Top of Data for this task
(** * Session lifecycle of the FastAPI auth router

    A shallow embedding of [src/routes/auth.py]: the six route handlers of the
    [/auth] router, written over an explicit users table and an explicit
    exception/state monad.  The persistence layer ([src.repository.users]) and
    the token service ([src.servises.auth]) are collaborators of the router:
    the first is modelled as operations on a list of rows, the second as an
    interface with a codec-based implementation. *)

From Stdlib Require Import String Ascii List ZArith Bool Lia DecimalString.
Import ListNotations.
Local Open Scope string_scope.
Local Open Scope Z_scope.

(** ** Rows of the [users] table *)

Module models.

(** Modelled from the spec: the [User] ORM class of [src.database.models]
    (absent).  The spec's Principal has an email, a password hash, a
    confirmed flag and a nullable stored refresh token; the routes also read
    [username]. *)
Record User : Type := mkUser {
  email : string;
  username : string;
  password : string;
  confirmed : bool;
  refresh_token : option string
}.

Definition with_refresh_token (token : option string) (u : User) : User :=
  {| email := email u; username := username u; password := password u;
     confirmed := confirmed u; refresh_token := token |}.

Definition with_confirmed (flag : bool) (u : User) : User :=
  {| email := email u; username := username u; password := password u;
     confirmed := flag; refresh_token := refresh_token u |}.

End models.

Abbreviation User := models.User.

(** ** Request and response shapes ([src.schemas.user], [fastapi]) *)

Record UserSchema : Type := {
  body_username : string;
  body_email : string;
  body_password : string
}.

Record OAuth2PasswordRequestForm : Type := {
  form_username : string;
  form_password : string
}.

Record Request : Type := { base_url : string }.

(** The ambient inputs a handler reads through [auth_service]: the wall clock
    (seconds) and the randomness used to salt a password hash. *)
Record Env : Type := { now : Z; entropy : string }.

Inductive Response : Type :=
| UserResponse (user : User)
| TokenResponse (access_token refresh_token token_type : string)
| MessageResponse (message : string)
| FileResponse (path media_type content_disposition_type : string).

(** A queued [send_email] background task. *)
Record EmailTask : Type := {
  task_email : string;
  task_username : string;
  task_host : string
}.

(** ** Exceptions *)

Inductive DecodeFailure : Type := Malformed | BadSignature | Expired | WrongPurpose.

Inductive Exception : Type :=
| HTTPException (status_code : nat) (detail : string)
| AttributeError (message : string)
| TokenFailure (kind : DecodeFailure).

Definition HTTP_400_BAD_REQUEST : nat := 400.
Definition HTTP_401_UNAUTHORIZED : nat := 401.
Definition HTTP_409_CONFLICT : nat := 409.

(** The spec's failure taxonomy, and the exception each domain failure is
    raised as by the routes. *)
Inductive Failure : Type :=
| NotFound | Unconfirmed | BadCredentials | ReuseDetected
| DecodeLevel (kind : DecodeFailure).

Definition failure_of (e : Exception) : option Failure :=
  match e with
  | TokenFailure k => Some (DecodeLevel k)
  | AttributeError _ => None
  | HTTPException code detail =>
      if (Nat.eqb code 401 && String.eqb detail "Invalid email")%bool then Some NotFound
      else if (Nat.eqb code 400 && String.eqb detail "Verification error")%bool then Some NotFound
      else if (Nat.eqb code 401 && String.eqb detail "Email not confirmed")%bool then Some Unconfirmed
      else if (Nat.eqb code 401 && String.eqb detail "Invalid password")%bool then Some BadCredentials
      else if (Nat.eqb code 401 && String.eqb detail "Invalid refresh token")%bool then Some ReuseDetected
      else None
  end.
Bottom of Data for this task
**Brief:**
Scan the records above, then copy out each line that mentions "detail".

**Solution for this task:**
| HTTPException (status_code : nat) (detail : string)
  | HTTPException code detail =>
      if (Nat.eqb code 401 && String.eqb detail "Invalid email")%bool then Some NotFound
      else if (Nat.eqb code 400 && String.eqb detail "Verification error")%bool then Some NotFound
      else if (Nat.eqb code 401 && String.eqb detail "Email not confirmed")%bool then Some Unconfirmed
      else if (Nat.eqb code 401 && String.eqb detail "Invalid password")%bool then Some BadCredentials
      else if (Nat.eqb code 401 && String.eqb detail "Invalid refresh token")%bool then Some ReuseDetected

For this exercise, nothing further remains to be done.